Angiogenesis gene signatures in patient-derived tumor spheroids for genetic and tumor angiogenesis profiling

Abstract

Background: gastric cancers are highly vascular tumors, with elevated pro-angiogenic factors correlating with a poor prognosis. Despite advancements in precision medicine, there remains a critical need for platforms capable of identifying patient-specific therapeutic vulnerabilities. In this study, we present a 3D-printed patient-specific tumor angiogenesis chip that integrates genetic data to evaluate the molecular and functional characteristics of tumor angiogenesis in tumor spheroids derived from patients with gastric cancer. Results: whole-transcriptome analysis classified tumor spheroids into high- and low-angiogenesis-related gene signatures groups.

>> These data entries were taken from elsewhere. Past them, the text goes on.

(** ** A small corpus, for running the definitions *)

Module Example.
Import Py Faiss Retrieval.

(** An embedder that maps every text to the same unit vector. *)
Definition model (texts : list string) : list vec :=
  (λ _, [1; 0]%Q) <$> texts.

(** The same embedder, as the builder calls it. *)
Definition encode (values : list pyval) : result (list vec) :=
  Ok ((λ _, [1; 0]%Q) <$> values).

Definition seismic : gmap string pyval :=
  {[ "file" := PStr "north_sea_reflection_profile.sgy";
     "description" := PStr "seismic reflection profile" ]}.

Definition gravity : gmap string pyval :=
  {[ "file" := PStr "bouguer_gravity_survey.h5";
     "description" := PStr "bouguer gravity anomaly" ]}.

(** Two rows: one at distance 0 from the embedded query, one at 2. *)
Definition index : IndexFlatL2 :=
  {| d := 2; xb := [[1; 0]%Q; [0; 1]%Q] |}.

(** The heap after [mapping = json.load(f)]: two dicts and the list. *)
Definition heap0 : list pyobj :=
  [PDict seismic; PDict gravity; PList [PRef 0%nat; PRef 1%nat]].

Definition g : globals := Globals model index 2%nat.
Definition w : world := World heap0 [].

End Example.

(** ** The download and statistics routes ([app.py], lines 59-71) *)

Module Downloads.
Import JSON Counter.

(** What [download_file] answers: the 404 of its own check, or what
    [send_from_directory(data_dir, filename, as_attachment=True)] answers
    for that name. *)
Inductive response : Type :=
  | NotFound
  | Sent (filename : string).

(** [download_file]; [raw] holds the names for which
    [os.path.exists(os.path.join(data_dir, filename))] is true. *)
Definition download_file (raw : gset string) (filename : string)
    : M stats_file response :=
  if decide (filename ∈ raw) then
    count ← increment_download filename;
    mret (Sent filename)
  else mret NotFound.

(** [stats]: [jsonify(load_stats())]. *)
Definition stats : M stats_file json := load_stats.

(** Download requests handled one after the other; the first exception
    ends the run. *)
Fixpoint downloads (raw : gset string) (filenames : list string)
    : M stats_file (list response) :=
  match filenames with
  | [] => mret []
  | f :: filenames =>
      r ← download_file raw f;
      rs ← downloads raw filenames;
      mret (r :: rs)
  end.

(** The requests of a list that count: those for [g], for a name that
    exists. *)
Definition hits (raw : gset string) (g : string) (filenames : list string)
    : nat :=
  length (filter (λ f, f = g ∧ f ∈ raw) filenames).

End Downloads.

(** ** Concurrent calls of [increment_download] for any files *)

Module Requests.
Import JSON Counter Threads.

(** One request thread per file id of [fs] arrives at the store [fl]. *)
Definition arrive (fl : stats_file) (fs : list string) : state :=
  State fl false ((λ f, Thread f AtLock) <$> fs).


(** A call for [g] that has returned. *)
Definition returned_for (g : string) (t : thread) : bool :=
  is_returned t && bool_decide (filename t = g).

(** The count of [g] once the calls that have returned are counted. *)
Definition expected (fl0 : stats_file) (ts : list thread) (g : string) : Z :=
  count (stored fl0) g + Z.of_nat (sum_list_with (weight (returned_for g)) ts).

Definition one (f g : string) : Z := if bool_decide (f = g) then 1 else 0.

(** A dict of ints that holds the counts [c]. *)
Definition holds (c : string → Z) (d : dict) : Prop :=
  ints d = true ∧ ∀ g, count d g = c g.

(** The file is a counter store and holds the counts [c]. *)
Definition agrees (c : string → Z) (fl : stats_file) : Prop :=
  is_store fl = true ∧ ∀ g, count (stored fl) g = c g.

(** The lock is held exactly while a thread is inside the [with] block,
    so at most one is. *)
Definition exclusive (s : state) : Prop :=
  in_cs_count (threads s) = held (locked s).

(** What holds of a thread when the calls that returned brought the
    counts from [c0] to [c] and the file now is [fl]. *)
Definition thread_ok (c0 c : string → Z) (fl : stats_file) (t : thread)
    : Prop :=
  let f := filename t in
  let c' := λ g, c g + one f g in
  match at_pc t with
  | AtLock => True
  | AtLoad => agrees c fl
  | AtUpdate stats => fl ≠ Directory ∧ ∃ d, stats = JObject d ∧ holds c d
  | AtOpen stats =>
      fl ≠ Directory
      ∧ ∃ d, stats = JObject d ∧ holds c' d ∧ is_Some (dict_get d f)
  | AtDump stats =>
      ∃ d, stats = JObject d ∧ holds c' d ∧ is_Some (dict_get d f)
  | AtReturn stats =>
      fl = Json stats
      ∧ ∃ d, stats = JObject d ∧ holds c' d ∧ is_Some (dict_get d f)
  | Returned v => ∃ k, v = JInt k ∧ c0 f + 1 ≤ k ≤ c f
  | Raised _ => False
  end.

(** The invariant of the calls [fs] that started from the store [fl0]. *)
Definition inv (fl0 : stats_file) (fs : list string) (s : state) : Prop :=
  filename <$> threads s = fs
  ∧ exclusive s
  ∧ (locked s = false → agrees (expected fl0 (threads s)) (file s))
  ∧ Forall (thread_ok (count (stored fl0)) (expected fl0 (threads s))
              (file s)) (threads s).

End Requests.

(** ** The summary route ([app.py], lines 103-125) *)

Module Summarize.
Import JSON.

(** Python's truth value of such a value, as [if not description] takes
    it. *)
Definition truthy (v : json) : bool :=
  match v with
  | JNull => false
  | JBool b => b
  | JInt n => negb (n =? 0)
  | JFloat x => match x with S754_zero _ => false | _ => true end
  | JStr s => match s with EmptyString => false | _ => true end
  | JList l => match l with [] => false | _ => true end
  | JObject l => match l with [] => false | _ => true end
  end.

(** [data.get(key, default)]. *)
Definition get (data : gmap string json) (key : string) (default : json)
    : json :=
  match data !! key with Some v => v | None => default end.

(** What [model_gemini.generate_content(prompt).text] gives: the text, or
    an exception, kept as its message. *)
Inductive outcome : Type :=
  | Text (s : string)
  | Fails (e : string).

(** The Gemini client. It may answer one call and fail the next:
    [gen n prompt] is its answer to the call made after [n] earlier
    ones. *)
Definition client : Type := nat → string → outcome.

(** What the route does outside the process: the prompts sent to Gemini
    and the seconds slept between attempts, oldest first. *)
Record world : Type := World { prompts : list string; sleeps : list Z }.

Definition generate_content (gen : client) (prompt : string)
    : world → outcome * world :=
  λ w, (gen (length (prompts w)) prompt,
        World (prompts w ++ [prompt]) (sleeps w)).

(** tenacity's [wait_exponential(multiplier, min, max)]: the seconds to
    wait after attempt [attempt_number], counted from 1. *)
Definition wait_exponential (multiplier min max : Z) (attempt_number : Z)
    : Z :=
  Z.max (Z.max 0 min) (Z.min (multiplier * 2 ^ (attempt_number - 1)) max).

(** tenacity's [stop_after_attempt(max_attempt_number)]. *)
Definition stop_after_attempt (max_attempt_number : Z) (attempt_number : Z)
    : bool :=
  max_attempt_number <=? attempt_number.

(** tenacity's [RetryError], raised when the last allowed attempt has
    failed; it wraps that attempt's exception. *)
Inductive error : Type := RetryError (last_attempt : string).

(** tenacity's [retry(wait=, stop=)] around [f], from attempt
    [attempt_number] on: the value of the first attempt that does not
    raise; after an attempt that raises, [RetryError] when [stop] says so,
    else a sleep of [wait] seconds and one more attempt. [fuel] bounds the
    attempts that the model follows. *)
Fixpoint retry (fuel : nat) (wait : Z → Z) (stop : Z → bool)
    (f : world → outcome * world) (attempt_number : Z) (w : world)
    : option ((string + error) * world) :=
  match fuel with
  | O => None
  | S fuel =>
      match f w with
      | (Text s, w') => Some (inl s, w')
      | (Fails e, w') =>
          if stop attempt_number then Some (inr (RetryError e), w')
          else retry fuel wait stop f (attempt_number + 1)
                 (World (prompts w') (sleeps w' ++ [wait attempt_number]))
      end
  end.

(** [call_gemini]; [model_gemini] is [None] when no API key is set. *)
Definition call_gemini (fuel : nat) (model_gemini : option client)
    (prompt : string) : world → option ((string + error) * world) :=
  retry fuel (wait_exponential 1 4 10) (stop_after_attempt 3)
    (match model_gemini with
     | None => λ w, (Text "Gemini API key not configured.", w)
     | Some gen => generate_content gen prompt
     end) 1.

(** The text of the [summary] field: a string, or
    [f"Error generating summary: {str(e)}"]. *)
Inductive summary : Type :=
  | Summary (text : string)
  | ErrorSummary (e : error).

(** [jsonify({"summary": ...})] with its status code. *)
Record response : Type := Response { status : Z; body : summary }.

Definition newline : string := String (ascii_of_nat 10) EmptyString.

Section format.
(** Python's [str] of a value, which an f-string field applies. *)
Variable str : json → string.

Definition prompt_of (filename description : json) : string :=
  ("Summarize the following geophysical dataset metadata for a researcher. Focus on its format, dimensions, and potential usefulness."
   ++ newline ++ newline ++ "File: " ++ str filename
   ++ newline ++ "Metadata: " ++ str description)%string.

(** [summarize], for a request whose body [data] is a JSON object. *)
Definition summarize (fuel : nat) (model_gemini : option client)
    (data : gmap string json) (w : world) : option (response * world) :=
  let description := get data "description" (JStr EmptyString) in
  let filename := get data "file" (JStr "Unknown File") in
  if negb (truthy description) then
    Some (Response 200 (Summary "No description available to summarize."),
          w)
  else
    match call_gemini fuel model_gemini (prompt_of filename description) w
    with
    | None => None
    | Some (inl s, w') => Some (Response 200 (Summary s), w')
    | Some (inr e, w') => Some (Response 500 (ErrorSummary e), w')
    end.

End format.

End Summarize.

(** ** The location of a dataset ([extract_metadata.py], lines 97-112) *)

Module Locations.
Import Py.

(** A location dict: its ["lat"], ["lon"] and ["label"]. *)
Record location : Type :=
  Location { lat : pyval; lon : pyval; label : string }.

(** [s.startswith(key)]. *)
Fixpoint startswith (key s : string) : bool :=
  match key, s with
  | EmptyString, _ => true
  | String _ _, EmptyString => false
  | String a key, String b s => Ascii.eqb a b && startswith key s
  end.

(** [key in s], for strings: [key] occurs somewhere in [s]. *)
Fixpoint contains (key s : string) : bool :=
  startswith key s
  || match s with
     | EmptyString => false
     | String _ s => contains key s
     end.

(** [KNOWN_LOCATIONS], in the order of the dict. *)
Definition KNOWN_LOCATIONS : list (string * location) :=
  [("tohoku_earthquake_ANMO",
    Location (PFloat 34.946) (PFloat (-106.457))
      "ANMO Station, Albuquerque, NM");
   ("alaska_seismic_COLA",
    Location (PFloat 64.874) (PFloat (-147.861))
      "COLA Station, College, AK");
   ("hawaii_volcanic_POHA",
    Location (PFloat 19.757) (PFloat (-155.532))
      "POHA Station, Pohakuloa, HI");
   ("north_sea_reflection",
    Location (PFloat 56.0) (PFloat 3.0) "North Sea, Continental Shelf");
   ("pacific_ocean_sst",
    Location (PFloat 0.0) (PFloat 180.0) "Equatorial Pacific Ocean");
   ("bouguer_gravity_survey",
    Location (PFloat 36.2) (PFloat (-117.0))
      "Basin and Range Province, NV")].

(** The loop of [get_location] over the items of a table. *)
Fixpoint first_match (table : list (string * location)) (filename : string)
    : location :=
  match table with
  | [] => Location (PInt 0) (PInt 0) "Unknown location"
  | (key, loc) :: table =>
      if contains key filename then loc else first_match table filename
  end.

Definition get_location (filename : string) : location :=
  first_match KNOWN_LOCATIONS filename.

(** The number a coordinate holds. *)
Definition number (v : pyval) : option Q :=
  match v with
  | PInt n => Some (inject_Z n)
  | PFloat x => Some x
  | _ => None
  end.

End Locations.

(** * Properties *)

(** ** The monad *)

Lemma bind_ok {S A B} (m : M S A) (k : A → M S B) s a s' :
  m s = (Ok a, s') → (m ≫= k) s = k a s'.
Proof. intros H. unfold mbind, M_bind, bind. by rewrite H. Qed.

Tumors with high angiogenesis-related gene signatures exhibited significantly enhanced blood vessel formation and tumor growth on the 3D tumor angiogenesis chips compared to those with low gene signatures [vessel density: 1.091 vs. 0.7538; vessel length: 1.070 vs. 0.8344; and angiogenic sprouting number: 1.184 vs. 0.6541]. The platform also enabled quantitative drug response assessments, providing a robust framework for evaluating treatment efficacy. Conclusion: these 3D-printed tumor angiogenesis chips, leveraging genomic profiling and patient-specific tumor characteristics, offer a powerful tool for advancing personalized medicine in gastric cancer.